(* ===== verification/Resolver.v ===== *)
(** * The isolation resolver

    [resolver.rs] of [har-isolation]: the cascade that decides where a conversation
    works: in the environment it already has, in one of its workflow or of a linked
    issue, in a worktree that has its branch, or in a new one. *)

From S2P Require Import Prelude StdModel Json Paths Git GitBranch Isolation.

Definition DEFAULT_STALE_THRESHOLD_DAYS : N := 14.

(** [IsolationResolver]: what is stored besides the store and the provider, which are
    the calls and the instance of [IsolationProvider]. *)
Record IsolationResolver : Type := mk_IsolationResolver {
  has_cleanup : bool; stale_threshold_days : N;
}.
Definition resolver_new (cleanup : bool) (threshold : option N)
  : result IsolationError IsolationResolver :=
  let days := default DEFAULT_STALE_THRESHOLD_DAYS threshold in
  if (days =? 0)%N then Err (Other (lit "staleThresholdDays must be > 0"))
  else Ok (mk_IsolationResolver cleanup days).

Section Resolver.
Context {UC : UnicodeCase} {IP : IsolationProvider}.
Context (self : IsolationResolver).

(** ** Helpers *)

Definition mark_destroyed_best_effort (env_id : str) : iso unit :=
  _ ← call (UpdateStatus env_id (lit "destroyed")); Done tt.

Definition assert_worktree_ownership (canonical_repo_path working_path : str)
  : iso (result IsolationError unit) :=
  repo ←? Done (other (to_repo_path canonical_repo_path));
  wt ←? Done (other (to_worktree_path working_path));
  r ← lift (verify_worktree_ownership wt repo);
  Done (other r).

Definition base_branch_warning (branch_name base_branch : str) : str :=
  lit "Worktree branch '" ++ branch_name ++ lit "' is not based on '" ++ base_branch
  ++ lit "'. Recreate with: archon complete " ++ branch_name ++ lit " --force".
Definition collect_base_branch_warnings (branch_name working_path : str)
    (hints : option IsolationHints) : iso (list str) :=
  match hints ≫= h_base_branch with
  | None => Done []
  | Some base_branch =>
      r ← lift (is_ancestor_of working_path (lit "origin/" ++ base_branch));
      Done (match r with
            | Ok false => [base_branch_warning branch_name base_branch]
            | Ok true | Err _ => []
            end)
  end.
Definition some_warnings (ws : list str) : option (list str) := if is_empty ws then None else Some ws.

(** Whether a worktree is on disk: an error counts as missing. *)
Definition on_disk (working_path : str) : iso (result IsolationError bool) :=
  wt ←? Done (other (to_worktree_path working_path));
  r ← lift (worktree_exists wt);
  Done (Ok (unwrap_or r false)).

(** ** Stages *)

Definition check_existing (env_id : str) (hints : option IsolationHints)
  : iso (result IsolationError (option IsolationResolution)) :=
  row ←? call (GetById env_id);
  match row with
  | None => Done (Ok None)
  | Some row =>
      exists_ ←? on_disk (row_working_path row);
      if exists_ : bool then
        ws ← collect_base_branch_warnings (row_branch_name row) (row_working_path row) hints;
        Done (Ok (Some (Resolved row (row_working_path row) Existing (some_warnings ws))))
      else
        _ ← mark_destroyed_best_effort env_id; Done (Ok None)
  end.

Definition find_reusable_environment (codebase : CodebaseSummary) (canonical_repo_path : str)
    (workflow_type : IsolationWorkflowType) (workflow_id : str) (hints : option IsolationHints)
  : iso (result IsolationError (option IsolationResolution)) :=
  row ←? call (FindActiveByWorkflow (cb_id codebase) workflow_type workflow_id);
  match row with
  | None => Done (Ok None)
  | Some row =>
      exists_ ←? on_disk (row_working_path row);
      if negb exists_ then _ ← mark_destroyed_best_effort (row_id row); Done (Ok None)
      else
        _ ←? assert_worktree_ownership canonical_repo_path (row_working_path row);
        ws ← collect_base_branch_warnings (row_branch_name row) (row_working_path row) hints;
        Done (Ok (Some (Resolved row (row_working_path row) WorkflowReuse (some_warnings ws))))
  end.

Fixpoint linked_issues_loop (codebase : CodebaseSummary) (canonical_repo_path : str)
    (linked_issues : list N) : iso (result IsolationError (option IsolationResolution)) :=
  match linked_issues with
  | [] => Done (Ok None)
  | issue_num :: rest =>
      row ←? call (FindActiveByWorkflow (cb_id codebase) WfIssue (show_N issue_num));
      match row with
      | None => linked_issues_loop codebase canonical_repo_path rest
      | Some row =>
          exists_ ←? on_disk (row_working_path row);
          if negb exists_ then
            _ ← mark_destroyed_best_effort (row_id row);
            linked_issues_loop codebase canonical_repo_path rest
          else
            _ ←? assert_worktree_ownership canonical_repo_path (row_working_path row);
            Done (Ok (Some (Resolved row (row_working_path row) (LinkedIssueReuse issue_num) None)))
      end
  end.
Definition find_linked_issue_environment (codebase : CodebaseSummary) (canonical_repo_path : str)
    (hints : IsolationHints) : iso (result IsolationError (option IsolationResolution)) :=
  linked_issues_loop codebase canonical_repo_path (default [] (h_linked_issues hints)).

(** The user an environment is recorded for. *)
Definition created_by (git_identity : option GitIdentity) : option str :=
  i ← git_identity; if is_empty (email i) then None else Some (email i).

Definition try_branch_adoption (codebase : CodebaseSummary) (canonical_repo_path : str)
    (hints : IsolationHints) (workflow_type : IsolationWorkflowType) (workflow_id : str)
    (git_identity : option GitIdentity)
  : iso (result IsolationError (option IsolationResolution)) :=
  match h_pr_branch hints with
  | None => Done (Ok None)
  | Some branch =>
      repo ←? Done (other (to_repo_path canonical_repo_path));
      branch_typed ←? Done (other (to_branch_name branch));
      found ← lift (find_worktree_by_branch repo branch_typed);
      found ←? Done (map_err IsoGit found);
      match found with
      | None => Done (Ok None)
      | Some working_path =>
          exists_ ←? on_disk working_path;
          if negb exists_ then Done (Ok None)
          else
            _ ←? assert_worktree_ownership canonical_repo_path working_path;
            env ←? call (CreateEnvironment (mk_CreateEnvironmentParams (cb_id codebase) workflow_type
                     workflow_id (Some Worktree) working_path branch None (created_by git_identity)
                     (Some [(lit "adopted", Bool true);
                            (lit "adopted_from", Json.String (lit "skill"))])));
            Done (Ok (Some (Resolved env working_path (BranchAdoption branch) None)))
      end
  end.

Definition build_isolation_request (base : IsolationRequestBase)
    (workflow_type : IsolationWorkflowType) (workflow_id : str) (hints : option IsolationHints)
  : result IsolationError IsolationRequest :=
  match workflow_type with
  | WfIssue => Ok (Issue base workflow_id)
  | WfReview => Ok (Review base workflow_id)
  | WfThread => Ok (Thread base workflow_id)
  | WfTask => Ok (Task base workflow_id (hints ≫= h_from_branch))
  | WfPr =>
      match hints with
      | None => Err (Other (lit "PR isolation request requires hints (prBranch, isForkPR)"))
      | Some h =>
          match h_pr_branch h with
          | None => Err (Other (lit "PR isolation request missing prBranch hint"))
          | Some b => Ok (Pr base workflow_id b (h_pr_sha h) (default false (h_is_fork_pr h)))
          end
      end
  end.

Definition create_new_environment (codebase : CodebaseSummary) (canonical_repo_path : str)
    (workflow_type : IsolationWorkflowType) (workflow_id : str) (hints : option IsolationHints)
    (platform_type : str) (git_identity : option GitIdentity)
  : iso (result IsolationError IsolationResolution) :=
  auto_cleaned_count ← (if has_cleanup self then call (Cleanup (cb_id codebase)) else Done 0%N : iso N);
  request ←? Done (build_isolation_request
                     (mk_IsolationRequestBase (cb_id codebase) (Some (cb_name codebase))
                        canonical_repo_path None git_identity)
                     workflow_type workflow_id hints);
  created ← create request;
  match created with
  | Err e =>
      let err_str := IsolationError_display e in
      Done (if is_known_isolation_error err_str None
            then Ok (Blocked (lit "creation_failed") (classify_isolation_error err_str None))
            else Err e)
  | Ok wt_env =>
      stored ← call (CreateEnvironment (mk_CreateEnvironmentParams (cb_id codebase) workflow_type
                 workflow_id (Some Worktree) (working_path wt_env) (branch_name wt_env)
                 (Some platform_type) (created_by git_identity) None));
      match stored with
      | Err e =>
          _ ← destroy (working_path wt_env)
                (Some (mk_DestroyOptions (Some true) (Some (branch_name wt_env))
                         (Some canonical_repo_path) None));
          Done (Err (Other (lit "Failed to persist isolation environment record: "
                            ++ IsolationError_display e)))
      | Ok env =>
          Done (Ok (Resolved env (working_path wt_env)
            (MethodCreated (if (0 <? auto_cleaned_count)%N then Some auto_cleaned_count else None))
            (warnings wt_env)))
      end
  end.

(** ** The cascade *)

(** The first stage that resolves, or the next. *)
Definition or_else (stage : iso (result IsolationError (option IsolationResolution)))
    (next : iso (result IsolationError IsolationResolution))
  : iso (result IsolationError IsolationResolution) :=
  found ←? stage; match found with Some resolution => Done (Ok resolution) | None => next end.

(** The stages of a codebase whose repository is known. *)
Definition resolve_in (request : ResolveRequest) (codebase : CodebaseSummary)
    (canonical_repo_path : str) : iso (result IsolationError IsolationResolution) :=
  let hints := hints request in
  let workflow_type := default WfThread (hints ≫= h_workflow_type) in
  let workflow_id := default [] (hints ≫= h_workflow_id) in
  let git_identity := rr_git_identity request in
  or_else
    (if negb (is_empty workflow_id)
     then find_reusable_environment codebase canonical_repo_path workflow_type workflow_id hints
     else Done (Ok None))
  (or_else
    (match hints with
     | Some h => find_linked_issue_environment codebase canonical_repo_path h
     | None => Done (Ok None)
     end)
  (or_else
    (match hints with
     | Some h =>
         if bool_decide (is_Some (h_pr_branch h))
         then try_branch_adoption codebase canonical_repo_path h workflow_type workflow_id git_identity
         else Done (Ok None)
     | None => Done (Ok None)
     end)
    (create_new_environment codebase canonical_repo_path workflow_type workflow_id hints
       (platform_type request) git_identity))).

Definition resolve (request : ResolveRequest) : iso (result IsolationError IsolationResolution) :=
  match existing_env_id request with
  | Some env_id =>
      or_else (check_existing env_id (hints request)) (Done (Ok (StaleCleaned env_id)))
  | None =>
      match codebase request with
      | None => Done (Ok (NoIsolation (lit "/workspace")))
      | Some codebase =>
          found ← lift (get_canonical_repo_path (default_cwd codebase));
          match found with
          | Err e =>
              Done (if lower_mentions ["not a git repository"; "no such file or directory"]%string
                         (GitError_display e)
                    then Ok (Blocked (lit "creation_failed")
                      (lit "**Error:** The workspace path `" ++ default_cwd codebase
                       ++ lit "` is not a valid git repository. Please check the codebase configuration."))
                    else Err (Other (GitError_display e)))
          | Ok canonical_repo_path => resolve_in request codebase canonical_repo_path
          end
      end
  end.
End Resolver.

### [Assigned task]
Leave out every line after the one with "true | Err _ => []". Reproduce the material above exactly from its first line through that line.

### [Solution]
(* ===== verification/Resolver.v ===== *)
(** * The isolation resolver

    [resolver.rs] of [har-isolation]: the cascade that decides where a conversation
    works: in the environment it already has, in one of its workflow or of a linked
    issue, in a worktree that has its branch, or in a new one. *)

From S2P Require Import Prelude StdModel Json Paths Git GitBranch Isolation.

Definition DEFAULT_STALE_THRESHOLD_DAYS : N := 14.

(** [IsolationResolver]: what is stored besides the store and the provider, which are
    the calls and the instance of [IsolationProvider]. *)
Record IsolationResolver : Type := mk_IsolationResolver {
  has_cleanup : bool; stale_threshold_days : N;
}.
Definition resolver_new (cleanup : bool) (threshold : option N)
  : result IsolationError IsolationResolver :=
  let days := default DEFAULT_STALE_THRESHOLD_DAYS threshold in
  if (days =? 0)%N then Err (Other (lit "staleThresholdDays must be > 0"))
  else Ok (mk_IsolationResolver cleanup days).

Section Resolver.
Context {UC : UnicodeCase} {IP : IsolationProvider}.
Context (self : IsolationResolver).

(** ** Helpers *)

Definition mark_destroyed_best_effort (env_id : str) : iso unit :=
  _ ← call (UpdateStatus env_id (lit "destroyed")); Done tt.

Definition assert_worktree_ownership (canonical_repo_path working_path : str)
  : iso (result IsolationError unit) :=
  repo ←? Done (other (to_repo_path canonical_repo_path));
  wt ←? Done (other (to_worktree_path working_path));
  r ← lift (verify_worktree_ownership wt repo);
  Done (other r).

Definition base_branch_warning (branch_name base_branch : str) : str :=
  lit "Worktree branch '" ++ branch_name ++ lit "' is not based on '" ++ base_branch
  ++ lit "'. Recreate with: archon complete " ++ branch_name ++ lit " --force".
Definition collect_base_branch_warnings (branch_name working_path : str)
    (hints : option IsolationHints) : iso (list str) :=
  match hints ≫= h_base_branch with
  | None => Done []
  | Some base_branch =>
      r ← lift (is_ancestor_of working_path (lit "origin/" ++ base_branch));
      Done (match r with
            | Ok false => [base_branch_warning branch_name base_branch]
            | Ok true | Err _ => []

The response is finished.